• Exercise aim:
Set down every entry below exactly as it stands.

• Supplied data:
Content starts

(** X8. The array [getLogs] returns is the logger's own array, not a copy:
    an entry recorded later appears in it. [flushLogs] does not empty that
    array but replaces it: a reference taken before the flush keeps every
    entry, and the logger starts again from an empty array of its own, so
    entries recorded after the flush do not reach the old reference. *)
Theorem getLogs_shared_until_flush (st : Store) (this logs : ref)
        (old : list LogEntry) (now now' : Z) (type prefix type' prefix' : string)
        (message data message' data' : Value) :
  (getLogs this st).1 = Ret (Some logs) ->
  arrays st !! logs = Some old ->
  let entry := mkLogEntry type prefix message data now in
  let entry' := mkLogEntry type' prefix' message' data' now' in
  let st1 := (handleLog now this type prefix message data st).2 in
  let st2 := (flushLogs this st1).2 in
  let st3 := (handleLog now' this type' prefix' message' data' st2).2 in
  (getLogs this st1).1 = Ret (Some logs)
  /\ arrays st1 !! logs = Some (entry :: old)
  /\ (getLogs this st2).1 <> Ret (Some logs)
  /\ arrays st2 !! logs = Some (entry :: old)
  /\ logsContent this st2 = Some []
  /\ arrays st3 !! logs = Some (entry :: old)
  /\ logsContent this st3 = Some [entry'].
Proof.
  intros Hget Hold. cbv zeta.
  unfold getLogs, bind, get, ret in *. cbn [fst snd] in *.
  assert (Hlogs : logsOf this st = Some logs) by congruence. clear Hget.
  pose proof (lookup_lt_Some _ _ _ Hold) as Hlt.
  unfold logsOf in Hlogs. pose proof (lookup_lt_Some _ _ _ Hlogs) as Hthis.
  unfold handleLog, flushLogs, modify, logsContent, logsOf.
  cbn [fst snd instance loggers arrays targetCalls].
  rewrite Hlogs. cbn [fst snd instance loggers arrays targetCalls].
  rewrite !list_lookup_insert_eq by (rewrite ?length_insert; exact Hthis).
  cbn [fst snd instance loggers arrays targetCalls].
  rewrite !list_lookup_insert_eq by (rewrite ?length_insert; exact Hthis).
  rewrite length_alter.
  split; [rewrite Hlogs; reflexivity|].
  split; [rewrite list_lookup_alter_eq, Hold; reflexivity|].
  split; [intros Heq; inversion Heq; lia|].
  split; [rewrite lookup_app_l by (rewrite length_alter; exact Hlt);
          rewrite list_lookup_alter_eq, Hold; reflexivity|].
  split; [rewrite lookup_app_r by (rewrite length_alter; lia);
          rewrite length_alter, Nat.sub_diag; reflexivity|].
  split.
  - rewrite list_lookup_alter_ne by lia.
    rewrite lookup_app_l by (rewrite length_alter; exact Hlt).
    rewrite list_lookup_alter_eq, Hold. reflexivity.
  - rewrite list_lookup_alter_eq.
    rewrite lookup_app_r by (rewrite length_alter; lia).
    rewrite length_alter, Nat.sub_diag. reflexivity.
Qed.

Content ends

• Response area:
(** X8. The array [getLogs] returns is the logger's own array, not a copy:
    an entry recorded later appears in it. [flushLogs] does not empty that
    array but replaces it: a reference taken before the flush keeps every
    entry, and the logger starts again from an empty array of its own, so
    entries recorded after the flush do not reach the old reference. *)
Theorem getLogs_shared_until_flush (st : Store) (this logs : ref)
        (old : list LogEntry) (now now' : Z) (type prefix type' prefix' : string)
        (message data message' data' : Value) :
  (getLogs this st).1 = Ret (Some logs) ->
  arrays st !! logs = Some old ->
  let entry := mkLogEntry type prefix message data now in
  let entry' := mkLogEntry type' prefix' message' data' now' in
  let st1 := (handleLog now this type prefix message data st).2 in
  let st2 := (flushLogs this st1).2 in
  let st3 := (handleLog now' this type' prefix' message' data' st2).2 in
  (getLogs this st1).1 = Ret (Some logs)
  /\ arrays st1 !! logs = Some (entry :: old)
  /\ (getLogs this st2).1 <> Ret (Some logs)
  /\ arrays st2 !! logs = Some (entry :: old)
  /\ logsContent this st2 = Some []
  /\ arrays st3 !! logs = Some (entry :: old)
  /\ logsContent this st3 = Some [entry'].
Proof.
  intros Hget Hold. cbv zeta.
  unfold getLogs, bind, get, ret in *. cbn [fst snd] in *.
  assert (Hlogs : logsOf this st = Some logs) by congruence. clear Hget.
  pose proof (lookup_lt_Some _ _ _ Hold) as Hlt.
  unfold logsOf in Hlogs. pose proof (lookup_lt_Some _ _ _ Hlogs) as Hthis.
  unfold handleLog, flushLogs, modify, logsContent, logsOf.
  cbn [fst snd instance loggers arrays targetCalls].
  rewrite Hlogs. cbn [fst snd instance loggers arrays targetCalls].
  rewrite !list_lookup_insert_eq by (rewrite ?length_insert; exact Hthis).
  cbn [fst snd instance loggers arrays targetCalls].
  rewrite !list_lookup_insert_eq by (rewrite ?length_insert; exact Hthis).
  rewrite length_alter.
  split; [rewrite Hlogs; reflexivity|].
  split; [rewrite list_lookup_alter_eq, Hold; reflexivity|].
  split; [intros Heq; inversion Heq; lia|].
  split; [rewrite lookup_app_l by (rewrite length_alter; exact Hlt);
          rewrite list_lookup_alter_eq, Hold; reflexivity|].
  split; [rewrite lookup_app_r by (rewrite length_alter; lia);
          rewrite length_alter, Nat.sub_diag; reflexivity|].
  split.
  - rewrite list_lookup_alter_ne by lia.
    rewrite lookup_app_l by (rewrite length_alter; exact Hlt).
    rewrite list_lookup_alter_eq, Hold. reflexivity.
  - rewrite list_lookup_alter_eq.
    rewrite lookup_app_r by (rewrite length_alter; lia).
    rewrite length_alter, Nat.sub_diag. reflexivity.
Qed.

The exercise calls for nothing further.